Impossible démocratie, impossible révolution

Sur l’économie sociale et solidaire

La réflexion qui suit est inspirée par la lecture de Travailler sans patrons1, synthèse passionnante des analyses et expériences contemporaines dans l’économie sociale et solidaire (ESS), incluant donc tant les entreprises que les associations et parmi elles, les démarches les plus militantes, coopératives et autogestionnaires.

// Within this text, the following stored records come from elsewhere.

(** An empty table and a table holding [alice], behind a client whose calls
    all go through. *)
Definition empty_repo : repository.DynamoDBUserRepository.t :=
  repository.DynamoDBUserRepository.New (dynamodb.mkDynamoDB [] []) "LambdaInGoUser".

Definition alice_repo : repository.DynamoDBUserRepository.t :=
  repository.DynamoDBUserRepository.New
    (dynamodb.mkDynamoDB [dynamodb.ItemUser alice] []) "LambdaInGoUser".

(** [n] times the byte [c]. *)
Definition letters (n : nat) (c : ascii) : string :=
  string_of_list_ascii (List.repeat c n).

(** A text of 194 bytes that is the start of an email: [a@], then three
    labels of 63 letters, each followed by a dot. *)
Definition long_prefix : string :=
  "a@" ++ letters 63 "b" ++ "." ++ letters 63 "c" ++ "." ++ letters 63 "d" ++ ".".

(** Requests, and a sequence of operations. *)
Definition get_request (params : gmap string string) : events.APIGatewayProxyRequest :=
  events.mkRequest "GET" "/" params "".

Definition delete_request (params : gmap string string) : events.APIGatewayProxyRequest :=
  events.mkRequest "DELETE" "/" params "".

Definition put_request (body : string) : events.APIGatewayProxyRequest :=
  events.mkRequest "PUT" "/" ∅ body.

Definition sample_ops : list recording.Call :=
  [ recording.CallCreateUser alice2;
    recording.CallUpdateUser alice2;
    recording.CallDeleteUser "a@b.com";
    recording.CallCreateUser alice ].

(** ** Further notions for the properties of the code *)

(** Every coming call of the client goes through. *)
Definition reliable (repo : repository.DynamoDBUserRepository.t) : Prop :=
  Forall (fun f => f = None)
    (dynamodb.faults (repository.DynamoDBUserRepository.client repo)).

(** Every item of a table is a user record that passes validation. *)
Definition all_valid (l : list dynamodb.Item) : Prop :=
  forall it, it ∈ l ->
    exists u, it = dynamodb.ItemUser u /\ validators.ValidateUser u = None.

(** A sequence of requests served one after the other by the handler. *)
Definition serve {R : Type} `{repository.UserRepository R} `{Decoder}
  (h : handlers.UserHandler.t R) (reqs : list events.APIGatewayProxyRequest)
  : handlers.UserHandler.t R :=
  fold_left (fun h req => snd (main.handler h req)) reqs h.

(** The statuses the handlers answer with. *)
Definition handler_statuses : list Z := [200; 201; 204; 400; 404; 405]%Z.

(** The bytes of the domain of an email. *)
Definition domain_char (c : ascii) : Prop :=
  validators.alnum_hyphen c = true \/ c = "."%char.

(** A table holding [alice] behind a client whose second call fails. *)
Definition flaky_repo : repository.DynamoDBUserRepository.t :=
  repository.DynamoDBUserRepository.New
    (dynamodb.mkDynamoDB [dynamodb.ItemUser alice] [None; Some "timeout"])
    "LambdaInGoUser".

(** A decoder that reads no pagination token. *)
Definition rejecting_decoder : Decoder := {|
  UnmarshalUser s := (mkUser "" "" "", Some "unexpected end of JSON input");
  UnmarshalKey s := (dynamodb.KeyNil, Some "invalid character");
  MarshalKey k := ("null", None)
|}.

(** A response as every handler returns it: no error beside it, the JSON
    content type as its headers, and one of the statuses of the handlers. *)
Definition well_formed (out : events.APIGatewayProxyResponse * option error) : Prop :=
  snd out = None
  /\ events.Headers (fst out) = json_headers
  /\ events.StatusCode (fst out) ∈ handler_statuses.

(** The method a call to the repository belongs to, and for a write the
    validity of the record written. *)
Definition call_of_method (method : string) (c : recording.Call) : Prop :=
  match c with
  | recording.CallFetchUser _ | recording.CallFetchUsers _ _ => method = "GET"
  | recording.CallCreateUser u => method = "POST" /\ validators.ValidateUser u = None
  | recording.CallUpdateUser u => method = "PUT" /\ validators.ValidateUser u = None
  | recording.CallDeleteUser email => method = "DELETE" /\ email <> ""
  end.

Definition post_request (body : string) : events.APIGatewayProxyRequest :=
  events.mkRequest "POST" "/" ∅ body.

(** A decoder that takes the body of a request as the email of a record
    whose names are [A] and [B]. *)
Definition email_decoder : Decoder := {|
  UnmarshalUser s := (mkUser s "A" "B", None);
  UnmarshalKey s := (dynamodb.KeyEmail s, None);
  MarshalKey k :=
    match k with
    | dynamodb.KeyEmail s => (s, None)
    | _ => ("null", None)
    end
|}.

(** The statuses each method is answered with. *)
Definition method_statuses (method : string) : list Z :=
  if String.eqb method "GET" then [200; 400; 404]%Z
  else if String.eqb method "POST" then [201; 400]%Z
  else if String.eqb method "PUT" then [200; 400; 404]%Z
  else if String.eqb method "DELETE" then [204; 400; 404]%Z
  else [405]%Z.

(** An environment with both variables of the configuration. *)
Definition sample_env : gmap string string :=
  {[ "AWS_REGION" := "us-east-1"; "DYNAMODB_TABLE_NAME" := "LambdaInGoUser" ]}.

(* ------------------------------------------------------------------ *)
(** * Theorems *)

(** ** The matcher decides the language of a pattern *)

Section RegexpFacts.
Import regexp.

Lemma nullable_Matches r : nullable r = true <-> Matches r [].
Proof.
  split.
  - induction r; simpl; intros Hn; try discriminate.
    + constructor.
    + apply andb_true_iff in Hn as [H1 H2].
      change (@nil ascii) with (@nil ascii ++ [])%list. constructor; auto.
    + apply orb_true_iff in Hn as [H1 | H2]; [apply MAltL | apply MAltR]; auto.
    + constructor.
  - intros Hm. remember (@nil ascii) as s eqn:Hs.
    induction Hm; simpl; try discriminate; auto.
    + apply app_eq_nil in Hs as [-> ->]. rewrite IHHm1, IHHm2; auto.
    + rewrite IHHm; auto.
    + rewrite IHHm; auto. apply orb_true_r.
Qed.

Lemma deriv_sound c r : forall s, Matches (deriv c r) s -> Matches r (c :: s).
Proof.
  induction r; simpl; intros s Hm.
  - inversion Hm.
  - inversion Hm.
  - destruct (p c) eqn:Hp; inversion Hm; subst. constructor; exact Hp.
  - destruct (nullable r1) eqn:Hn.
    + inversion Hm as [ | | | ? ? ? Hl | ? ? ? Hr | | ]; subst.
      * inversion Hl; subst.
        change (c :: s1 ++ s2)%list with ((c :: s1) ++ s2)%list. constructor; auto.
      * change (c :: s) with ([] ++ c :: s)%list. constructor; auto.
        apply nullable_Matches; exact Hn.
    + inversion Hm; subst.
      change (c :: s1 ++ s2)%list with ((c :: s1) ++ s2)%list. constructor; auto.
  - inversion Hm; subst; [apply MAltL | apply MAltR]; auto.
  - inversion Hm; subst.
    change (c :: s1 ++ s2)%list with ((c :: s1) ++ s2)%list. constructor; auto.
Qed.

La diversité des expériences, et du bilan qui peut en être tiré, invite à forger si ce n’est confirmer la conviction qu’aucune solution n’est jamais parfaite, y compris Quand ses acteurs nourrissent beaucoup d’espoir dans cette alternative à l’activité mainstream. En l’occurrence, l’ESS doit faire face à deux types de problèmes : interne, comme toute organisation ou entreprise, et externe, par sa dépendance d’un système marchand, lequel implique des contraintes incontournables, et ont, par conséquent, des implications internes.

Un avertissement utile

On trouve dans ce livre un panorama des difficultés rencontrées dans différentes structures et différents contextes. Il sera donc tout à fait utile d’en avoir fait le tour avant de se lancer mais aussi bien, avant de tirer des conclusions désespérées sur la possibilité de se passer de patron.

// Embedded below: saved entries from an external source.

(** ** Classification *)

Record TopicScore : Type := {
  raw_score : Z;
  weighted_score : Q;
  matched_keywords : list string;
  ts_label : string
}.

(** [primary_topic_label] and [topic_details] are keys of the relevant
    result only: [None] and [[]] stand for their absence. *)
Record Classification : Type := {
  is_ai_relevant : bool;
  primary_topic : option string;
  primary_topic_label : option string;
  all_topics : list string;
  topic_details : list (string * TopicScore);
  relevance_score : Q;
  is_noise : bool;
  filter_reason : option string
}.

Definition noise_result (reason : string) : Classification :=
  {| is_ai_relevant := false;
     primary_topic := None;
     primary_topic_label := None;
     all_topics := [];
     topic_details := [];
     relevance_score := 0;
     is_noise := true;
     filter_reason := Some reason |}.

(** [(item.get(k) or "").lower()] *)
Definition lowered (f : field string) : string :=
  match get f with
  | Some s => lower s
  | None => ""
  end.

Definition item_text (item : Item) : string :=
  lowered (title item) ++ " " ++ lowered (content item).

(** The inner loop over one topic's keywords: the score and the matched
    keywords, in keyword order. *)
Fixpoint score_keywords (kws : list string) (title_l text : string)
    : Z * list string :=
  match kws with
  | [] => (0, [])
  | kw :: kws' =>
      let '(score, matched) := score_keywords kws' title_l text in
      if contains (lower kw) text then
        ((if contains (lower kw) title_l then 2 else 1) + score, kw :: matched)
      else (score, matched)
  end.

Bien sûr, le capitalisme lui-même n’est jamais complètement remis en cause et il est même une des contraintes incontournables pour toutes les entreprises ou associations : il est le contexte avec lequel il faut transiger. Ainsi, au-delà du statut légal, toute structure se doit d’avoir des échanges avec le reste du monde, lequel ne fonctionne pas sur le même mode, ni avec les mêmes intérêts.

En outre, en interne, c’est tout une culture qu’il faut mettre en place, en évitant d’importer celle apprise auparavant : échelle des salaires, statut de l’emploi, « relations humaines » (embauches, séparation, formation), gestion des conflits, modalités de prise de décisions. Tout cela se passe donc sans patron, et est susceptible d’évoluer avec le temps, au gré des participants ou selon les besoins du moment.

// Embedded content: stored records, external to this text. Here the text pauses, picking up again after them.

(** * BioKG-Builder: entity extraction, deduplication and graph queries

    A shallow embedding of the pure logic of the [biokg_builder] package
    (processor.py, visualizer.py, analyzer.py, core.py) together with the
    properties its specification states about it.

    Conventions.
    - A Python [str] is a [list ascii]; a character is a code point below
      256.  [len] is [length], slicing is [take]/[drop].
    - A Python [dict] whose iteration order matters is an insertion-ordered
      association list ([PyDict]); dictionaries and sets that are only
      looked up are stdpp's [gmap] and [gset].
    - A call that may raise returns a sum [exn + A]; external services
      (language model, embedding model, citation database, file system) are
      section variables. *)

From Stdlib Require Import Ascii String List NArith Lia.
From stdpp Require Import gmap strings list fin_maps sorting.

Set Warnings "-clear-no-such-hyp".

Abbreviation pystr := (list ascii).

(** String literals of the development. *)
Definition py (s : string) : pystr := list_ascii_of_string s.

(* ===================================================================== *)
(** ** Python string primitives *)
(* ===================================================================== *)

Module PyStr.

(** [str.isspace] on one character ([Py_UNICODE_ISSPACE], code points
    below 256): TAB..CR, FS..US, SPACE, NEL and NBSP.  The same predicate
    drives [str.strip], [str.split] and the regex class [\s]. *)
Definition is_space (c : ascii) : bool :=
  let n := N_of_ascii c in
  ((9 <=? n) && (n <=? 13) || (28 <=? n) && (n <=? 32)
   || (n =? 133) || (n =? 160))%N.

(** [str.lower] on one character: A-Z and the Latin-1 capitals
    (except the multiplication sign) move up by 32. *)
Definition lower_char (c : ascii) : ascii :=
  let n := N_of_ascii c in
  if ((65 <=? n) && (n <=? 90)
      || (192 <=? n) && (n <=? 222) && negb (n =? 215))%N
  then ascii_of_N (n + 32) else c.

Definition lower (s : pystr) : pystr := map lower_char s.

(** [s.lstrip()], [s.rstrip()], [s.strip()]. *)
Fixpoint lstrip (s : pystr) : pystr :=
  match s with
  | c :: s' => if is_space c then lstrip s' else s
  | [] => []
  end.

Definition rstrip (s : pystr) : pystr := rev (lstrip (rev s)).

Definition strip (s : pystr) : pystr := rstrip (lstrip s).

(** [s.startswith(p)]. *)
Fixpoint startswith (p s : pystr) : bool :=
  match p, s with
  | [], _ => true
  | a :: p', b :: s' => if decide (a = b) then startswith p' s' else false
  | _ :: _, [] => false
  end.

(** [sub in s]: substring test. *)
Fixpoint contains (sub s : pystr) : bool :=
  startswith sub s ||
  match s with
  | [] => false
  | _ :: s' => contains sub s'
  end.

(** [s.replace(old, new)]: every non-overlapping occurrence of [old],
    left to right.  [skip] counts the characters of an occurrence that
    is being stepped over.  With [old] empty, [new] is put before every
    character and at the end. *)
Fixpoint replace_from (old new s : pystr) (skip : nat) : pystr :=
  match s with
  | [] => []
  | c :: s' =>
      match skip with
      | S k => replace_from old new s' k
      | 0 => if startswith old s
             then new ++ replace_from old new s' (length old - 1)
             else c :: replace_from old new s' 0
      end
  end.

Definition replace (old new s : pystr) : pystr :=
  match old with
  | [] => new ++ flat_map (fun c => c :: new) s
  | _ :: _ => replace_from old new s 0
  end.

(** [s.split()]: the maximal whitespace-free runs of [s].  [cur] holds
    the run being read, reversed. *)
Fixpoint split_from (s : pystr) (cur : pystr) : list pystr :=
  match s with
  | [] => match cur with [] => [] | _ => [rev cur] end
  | c :: s' =>
      if is_space c
      then match cur with
           | [] => split_from s' []
           | _ => rev cur :: split_from s' []
           end
      else split_from s' (c :: cur)
  end.

Definition split (s : pystr) : list pystr := split_from s [].

(** Lexicographic order by code point, the order of [sorted] on [str]. *)
Definition le (a b : pystr) : Prop :=
  String.le (string_of_list_ascii a) (string_of_list_ascii b).

End PyStr.

(* ===================================================================== *)
(** ** The regular expression of processor.py and visualizer.py *)
(* ===================================================================== *)

Module Regex.

(** The single-character classes the pattern uses. *)
Inductive charclass :=
| Lit (c : ascii)       (* an escaped literal, [\(] *)
| NotChar (c : ascii)   (* a negated one-character set, [[^,]] *)
| Space.                (* [\s] *)

Definition class_matches (cls : charclass) (c : ascii) : bool :=
  match cls with
  | Lit x => bool_decide (c = x)
  | NotChar x => negb (bool_decide (c = x))
  | Space => PyStr.is_space c
  end.

(** Pattern items: a class taken once, a greedy [*] or [+] over a
    class, and the two ends of a capturing group. *)
Inductive node :=
| One (cls : charclass)
| Star (cls : charclass)
| Plus (cls : charclass)
| GroupOpen (n : nat)
| GroupClose (n : nat).

(** Match state: where the groups still open began, and the spans
    [(start, end)] of the closed ones. *)
Record marks := Marks {
  opened : list (nat * nat);
  closed : list (nat * (nat * nat))
}.

Definition no_marks : marks := Marks [] [].

Fixpoint assoc {V} (n : nat) (l : list (nat * V)) : option V :=
  match l with
  | [] => None
  | (k, v) :: l' => if decide (k = n) then Some v else assoc n l'
  end.

Definition open_group (n pos : nat) (m : marks) : marks :=
  Marks ((n, pos) :: opened m) (closed m).

Definition close_group (n pos : nat) (m : marks) : marks :=
  match assoc n (opened m) with
  | Some start => Marks (opened m) ((n, (start, pos)) :: closed m)
  | None => m
  end.

(** A greedy repetition of [cls] followed by the continuation [k]:
    the longest run is tried first, and one character is given back at
    a time while [k] fails. *)
Fixpoint greedy {R} (cls : charclass) (k : pystr → nat → option R)
    (s : pystr) (pos : nat) : option R :=
  match s with
  | c :: s' =>
      if class_matches cls c
      then match greedy cls k s' (S pos) with
           | Some r => Some r
           | None => k s pos
           end
      else k s pos
  | [] => k s pos
  end.

(** Backtracking match of the items [p] against [s], which starts at
    offset [pos] of the subject; the result is the end offset and the
    group marks. *)
Fixpoint match_here (p : list node) (s : pystr) (pos : nat) (m : marks)
    : option (nat * marks) :=
  match p with
  | [] => Some (pos, m)
  | One cls :: p' =>
      match s with
      | c :: s' =>
          if class_matches cls c then match_here p' s' (S pos) m else None
      | [] => None
      end
  | Star cls :: p' =>
      greedy cls (fun s1 pos1 => match_here p' s1 pos1 m) s pos
  | Plus cls :: p' =>
      match s with
      | c :: s' =>
          if class_matches cls c
          then greedy cls (fun s1 pos1 => match_here p' s1 pos1 m) s' (S pos)
          else None
      | [] => None
      end
  | GroupOpen n :: p' => match_here p' s pos (open_group n pos m)
  | GroupClose n :: p' => match_here p' s pos (close_group n pos m)
  end.

(** The text of group [n]; a group that took no part is the empty
    string, as in the tuples of [re.findall]. *)
Definition group (subject : pystr) (m : marks) (n : nat) : pystr :=
  match assoc n (closed m) with
  | Some (b, e) => take (e - b) (drop b subject)
  | None => []
  end.

(** [re.findall] for a pattern with two groups: the non-overlapping
    matches from left to right, each as the pair of its groups.  [rest]
    is the subject from offset [pos] on; [skip] counts the characters of
    the last match still to step over. *)
Fixpoint scan (p : list node) (subject rest : pystr) (pos skip : nat)
    : list (pystr * pystr) :=
  match skip with
  | S k =>
      match rest with
      | [] => []
      | _ :: rest' => scan p subject rest' (S pos) k
      end
  | 0 =>
      match match_here p rest pos no_marks with
      | Some (e, m) =>
          (group subject m 1, group subject m 2) ::
          match rest with
          | [] => []
          | _ :: rest' => scan p subject rest' (S pos) (e - pos - 1)
          end
      | None =>
          match rest with
          | [] => []
          | _ :: rest' => scan p subject rest' (S pos) 0
          end
      end
  end.

Definition findall (p : list node) (subject : pystr) : list (pystr * pystr) :=
  scan p subject subject 0 0.

Definition lparen : ascii := "("%char.
Definition rparen : ascii := ")"%char.
Definition comma : ascii := ","%char.

(** [r'\(([^,]+),\s*([^\)]+)\)'] *)
Definition pattern : list node :=
  [ One (Lit lparen);
    GroupOpen 1; Plus (NotChar comma); GroupClose 1;
    One (Lit comma);
    Star Space;
    GroupOpen 2; Plus (NotChar rparen); GroupClose 2;
    One (Lit rparen) ].

End Regex.

(** Entity-pair extraction, as every consumer of the pattern does it:
    [for match in re.findall(self.pattern, value)] followed by
    [match[0].strip(), match[1].strip()]. *)
Definition extract_pairs (value : pystr) : list (pystr * pystr) :=
  map (fun mt => (PyStr.strip mt.1, PyStr.strip mt.2))
      (Regex.findall Regex.pattern value).

(* ===================================================================== *)
(** ** Exceptions, dictionaries and tables *)
(* ===================================================================== *)

(** A raised exception: a [KeyError] for a missing column, or any other
    exception with its message ([str(e)]). *)
Inductive exn :=
| KeyError (key : pystr)
| Raised (msg : pystr).

Definition exn_message (e : exn) : pystr :=
  match e with
  | KeyError k => k
  | Raised msg => msg
  end.

Module PyDict.

(** A [dict] from strings to strings in insertion order: assigning to a
    key that is present replaces its value where it stands, a new key
    goes to the end. *)
Definition t := list (pystr * pystr).

Definition empty : t := [].

Fixpoint set (k v : pystr) (d : t) : t :=
  match d with
  | [] => [(k, v)]
  | (k', v') :: d' =>
      if decide (k' = k) then (k, v) :: d' else (k', v') :: set k v d'
  end.

Fixpoint get (k : pystr) (d : t) : option pystr :=
  match d with
  | [] => None
  | (k', v') :: d' => if decide (k' = k) then Some v' else get k d'
  end.

(** [d.items()] *)
Definition items (d : t) : list (pystr * pystr) := d.

End PyDict.

(** A cell of a table: a string, or the missing value (NaN). *)
Abbreviation cell := (option pystr).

Le milieu associatif a, quant à lui, quelques spécificités : il peut être constitué de bénévoles, mais parfois aussi de salariés qui viennent s’adjoindre aux bénévoles. Un des problèmes évoqués dans Travailler sans patron est que les salariés y sont fréquemment incités à faire du bénévolat en plus de leur temps de travail ; les pressions dans ce sens ne sont pas forcément malveillantes, elles relèvent de la nécessité pratique. Il faut donc que ceux-ci acceptent des conditions qu’il n’accepteraient pas ailleurs, tout en percevant bien souvent un salaire moindre.

Pour toutes les entreprises, la première contrainte est l’exercice collectif du pouvoir. Il représente du temps passé et de la connaissance acquise spécifiquement qui sont autant de soucis que n’ont pas les salariés ordinaires, même si ceux-là subissent d’autres pressions… Travailler dans un cadre autogestionnaire étant bien souvent un moyen de les fuir ! La rotation des taches est souvent vue comme une entrave à la prise de pouvoir mais la rotation des compétences n’est pas toujours possible cependant, « peut-on vraiment imaginer un collectif autogéré sous-traitant le ménage à une entreprise de nettoyage ?2 »

Pourtant, pour que l’entreprise perdure dans son mode de fonctionnement, il va falloir qu’au moins une bonne proportion de ses membres si ce n’est – idéalement – la totalité, lutte contre la lassitude qui peut venir, par exemple, de l’accumulation de réunions. Ainsi, des dysfonctionnements répétés impliquent chaque fois des évolutions dont il faut décider collectivement. Un cas particulier de difficulté est la gestion des conflits internes. Une des vérités énoncées par Travailler sans patron qui sera probablement approuvée par tous ceux qui ont quelque expérience dans ce domaine car il y a forcément un jour ou l’autre un conflit est que les modalités de la gestion du conflit devront avoir été convenues auparavant, car pendant, ce n’est pas le moment.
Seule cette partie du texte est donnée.